A) Location map of the Coral Gardens Reef study area; B) Inset map of Coral Gardens located between Ambergris Caye (San Pedro) and Caye Caulker islands. C) Pits A, B, and C were excavated in areas of non-living reef framework. T1-T5 represent transect locations across patches of living Acropora cervicornis.
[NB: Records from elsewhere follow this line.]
(** ** Every end of a service is one of a process *)

Lemma ends_all svc before gs cs rs p :
  goroutines svc = before ++ gs -> live p = repeat false (length before) ++ repeat true (length gs) ->
  inner_done p = true -> exit p = None ->
  Forall3 (fun g c r => g_ends g true c = Some (Returned r)) gs cs rs ->
  exists ls p', trace (life_step svc cfg) p ls p' /\ forallb negb (live p') = true /\ exit p' = None /\ inner_ends p' = inner_ends p ++ rs /\ svc_live p' = svc_live p /\ top_ends p' = top_ends p.
Proof.
  intros Hgs Hlive Hdone Hex Hends. revert before p Hgs Hlive Hdone Hex.
  induction Hends as [|g c r gs cs rs Hg _ IH]; intros before p Hgs Hlive Hdone Hex.
  - exists [], p. split; [constructor|]. rewrite Hlive. cbn [length repeat]. rewrite !app_nil_r.
    split_and!; try done. clear. by induction (length before).
  - set (q := {| sigs := sigs p; ops_live := ops_live p; svc_live := svc_live p; top_ends := top_ends p;
                 live := <[length before := false]> (live p); inner_ends := inner_ends p ++ [r];
                 closed := closed p ++ g_closes g; exit := None |}).
    destruct (IH (before ++ [g]) q) as (ls & p' & Htr & Hl & He & Hi & Hs & Ht).
    + by rewrite <- app_assoc.
    + cbn [live q]. rewrite Hlive, length_app, repeat_app, <- app_assoc.
      rewrite insert_app_r_alt by (by rewrite repeat_length). by rewrite repeat_length, Nat.sub_diag.
    + unfold inner_done, top_done in *. cbn [sigs top_ends inner_ends q]. apply orb_true_iff in Hdone as [->|Hf]; [done|].
      by rewrite group_failed_app, orb_true_r.
    + done.
    + exists (Ends (length before) c :: ls), p'. split; [|split_and!; try done].
      * econstructor; [|exact Htr]. unfold life_step, life_exec. rewrite Hex, Hgs, list_lookup_middle by done.
        assert (live p !! length before = Some true) as ->.
        { rewrite Hlive, lookup_app_r by (by rewrite repeat_length). by rewrite repeat_length, Nat.sub_diag. }
        by rewrite Hdone, Hg.
      * rewrite Hi. cbn [inner_ends q]. by rewrite <- app_assoc.
Qed.

Lemma service_lives svc cs rs :
  (run_setup (setup svc) []).2 = None ->
  Forall3 (fun g c r => g_ends g true c = Some (Returned r)) (goroutines svc) cs rs ->
  exists ls p, trace (life_step svc cfg) (start svc) ls p /\ svc_live p = false /\ top_ends p = [first_error rs].
Proof.
  unfold start. destruct (run_setup _ _) as [opened [err|]] eqn:Hs; cbn [snd]; [discriminate|]. intros _ Hends.
  set (p := {| sigs := [SIGTERM]; ops_live := true; svc_live := true; top_ends := [];
               live := repeat true (length (goroutines svc)); inner_ends := []; closed := []; exit := None |}).
  destruct (ends_all svc [] (goroutines svc) cs rs p) as (ls & q & Htr & Hl & He & Hi & Hv & Ht); try done.
  exists (Signal SIGTERM :: ls ++ [ServiceReturns]). eexists. split.
  - econstructor; [reflexivity|]. eapply trace_snoc; [exact Htr|]. unfold life_step, life_exec.
    rewrite He, Hv, Hl. cbn [svc_live p andb]. reflexivity.
  - cbn [svc_live top_ends]. by rewrite Ht, Hi.
Qed.
End ServiceFacts.

(** ** Properties *)

(** C15: a process always drains.  Besides the signals, it takes at most three steps more than its service
    has goroutines; once a context ends, by a signal, a failed setup or a component that fails, it
    can go on at any time until it has exited.  Then every client it made has been closed, exactly
    once, by the goroutine or the [defer] that owns it; the ops server and the service are gone, and
    the status is that of [main]; the only other end is the crash of the FX poller. *)
Theorem process_drains {C R : Type} `{Unicode} (env : clients C R) (cfg : Config) (c : command)
    (ls : list life_label) (p : process) :
  let svc := service_of env cfg c in
  trace (life_step svc cfg) (start svc) ls p ->
  (length (filter (fun l => is_signal l = false) ls) <= length (goroutines svc) + 3)%nat /\
  (top_done p = true -> forall ls' q, trace (life_step svc cfg) p ls' q ->
     exit q <> None \/ exists l q', is_signal l = false /\ life_step svc cfg q l q') /\
  (forall o, exit p = Some o ->
     (o = Crashed /\ c = FxRateService /\ PollInterval (FX cfg) <= 0) \/
     (closed p ≡ₚ (run_setup (setup svc) []).1 /\ NoDup (closed p) /\ ops_live p = false /\ svc_live p = false /\
      @main first_error_group (Ok cfg) (sigs p) (map Returned (top_ends p)) = Some o)).
Proof.
  intros svc Htr. destruct (service_closes_well env cfg c) as [Hcw Hnd]. fold svc in Hcw, Hnd.
  pose proof (life_ok_trace svc cfg ls p Hcw Htr) as Hok. split; [|split].
  - pose proof (trace_remaining svc cfg _ _ _ Htr). pose proof (start_remaining svc). lia.
  - intros Hd ls' q Hq. destruct (exit q) eqn:Hex; [by left|right].
    apply (life_progress svc cfg); [apply service_responsive| |done|].
    + eapply life_ok_trace; [done|]. by eapply trace_app.
    + eapply (trace_invariant (life_step svc cfg) (fun q => top_done q = true)); [|exact Hq|done].
      intros s l s' Hs. by apply top_done_step.
  - intros o Ho. destruct Hok as [Hc _ Hg He Hcr]. assert (o = Crashed \/ o <> Crashed) as [->|Hne] by (destruct o; by constructor).
    + left. split; [done|]. destruct (Hcr Ho) as (g & d & x & Hin & Hpan). by eapply service_panics_fx.
    + right. destruct (He o Ho Hne) as (Hops & Hsvc & Hmain). unfold clients_ok, still_open in Hc.
      rewrite Hsvc, (open_by_none _ _ (Hg Hsvc)), !app_nil_r in Hc. split_and!; try done. by rewrite Hc.
Qed.

(** C29: a public listener that fails strands the process.  Whatever the error of the listener, other than
    that of a deliberate shutdown, [PublicServer.Run] returns nil, so no context ends: until a signal
    comes or the ops server fails, the process does not exit, and the ops server goes on answering
    for it.  With a lag refresher nothing at all can happen; without one the service may return nil,
    closing the Redis client that the ops server goes on asking.  The ops server's [Start] returns
    the same error, which ends the process. *)
Theorem public_failure_strands {C R : Type} (env : clients C R) (cfg : Config) (err : error)
    (ls : list life_label) (p : process) :
  let svc := api_of env cfg in
  let refreshing := bool_decide (length (goroutines svc) = 2%nat) in
  (run_setup (setup svc) []).2 = None -> errors_Is err HTTPErrServerClosed = false ->
  trace (life_step svc cfg) (start svc) (Ends (Nat.b2n refreshing) (Serve (Listened (Some err))) :: ls) p ->
  Forall (fun l => is_signal l = false /\ forall e, l <> OpsEnds e) ls ->
  exit p = None /\ ops_live p = true /\ top_done p = false /\ live p !! Nat.b2n refreshing = Some false /\
  (if refreshing then ls = [] /\ svc_live p = true /\ closed p = []
   else ls = [] \/ (ls = [ServiceReturns] /\ svc_live p = false /\ top_ends p = [None] /\ closed p = [RedisClient])) /\
  (exists q, life_step svc cfg p (OpsEnds (Listened (Some err))) q /\ top_done q = true).
Proof.
  intros svc refreshing Hs He Htr Hls. subst svc refreshing. unfold api_of in *.
  destruct (NewLagReader _ _ _ _); cbn [setup goroutines run_setup] in *;
    (destruct (Errorf_w "redis reader: " <$> _) eqn:Hopen; [discriminate Hs|]); clear Hs;
    inversion Htr as [|? ? p1 ? ? H1 Htr1]; subst; clear Htr; unfold life_step, life_exec, start in H1;
    cbn [setup goroutines run_setup] in H1; cbn in H1; rewrite He in H1; injection H1 as <-.
  all: clear Hopen; inversion Htr1 as [|? l p2 ls' ? H2 Htr2]; subst;
    [split_and!; try reflexivity; [by (constructor || cbn; auto)..|by apply ops_failure]|];
    apply Forall_cons in Hls as [[Hsig Hops] Hls]; unfold life_step, life_exec in H2; cbn in H2.
  - destruct l as [|x|[|[|i]] c| |]; [discriminate Hsig|by destruct (Hops x)|discriminate H2..].
  - destruct l as [|x|[|i] c| |]; [discriminate Hsig|by destruct (Hops x)|discriminate H2|discriminate H2| |discriminate H2].
    injection H2 as <-. inversion Htr2 as [|? l p3 ls'' ? H3 Htr3]; subst.
    + split_and!; try reflexivity; [by right|by apply ops_failure].
    + apply Forall_cons in Hls as [[Hsig3 Hops3] _]. unfold life_step, life_exec in H3. cbn in H3.
      destruct l as [|x|[|i] c| |]; [discriminate Hsig3|by destruct (Hops3 x)|discriminate H3..].
Qed.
Images used in A and B are modified from Landsat-8 imagery courtesy of the United States Geological Survey.
This site has experienced the passage of over a dozen major tropical storms or hurricanes since c.1930. Recent major events include Category 4 Hurricane Keith in 2000 (landfall near Caye Caulker), Category 5 Hurricane Dean in 2007 (landfall just north of the Belize/Mexico border), Tropical Storm Karl in 2010 (landfall just north of Chetemal, Mexico), and Category 1 Hurricane Earl in 2016 (landfall on Ambergris Caye). Coral Gardens is not located proximal to any major rivers so flooding and/or sediment stress associated with these storms likely has not been a major issue. However, Coral Gardens is situated near a break in the reef crest, so it is potentially vulnerable to physical wave damage associated with high storm winds. Rainfall and sea surface temperature variability at this site is presumed similar to other sites in Belize where acroporids are rare. No mass-bleaching event has been observed on site from 2011 to summer 2019, although a mass bleaching event began in the fall of 2019. The effects of this event have not yet been evaluated.
Materials and methods
Site selection
In the summer of 2013 and 2014, small samples of living Acropora cervicornis coral from Coral Gardens were collected for determination of genetic composition. These data were used to age corals via a newly developed genetic analysis technique [100]. Results suggest Coral Gardens is composed of both veteran (long-lived) corals (clones spread via asexual fragmentation) and new recruits (reproduced via sexual reproduction; [101]). We used these data to establish target areas in the reef for sampling in 2015 and 2016 of pre-modern and recently dead coral skeletal material for radiometric dating. The three target areas were positioned within ~5 m of living reef framework (Fig 1C) and capped by Acropora coral that appeared to be ‘recently dead.’ The criteria for choosing these sampling locations were that they included no living Acropora spp. coral tissue but in situ growth positions of branches, encrustation by fleshy and calcareous algae, low taphonomic grade, and no other large coral species of over ~5 cm in diameter present in the immediate vicinity (Fig 2A).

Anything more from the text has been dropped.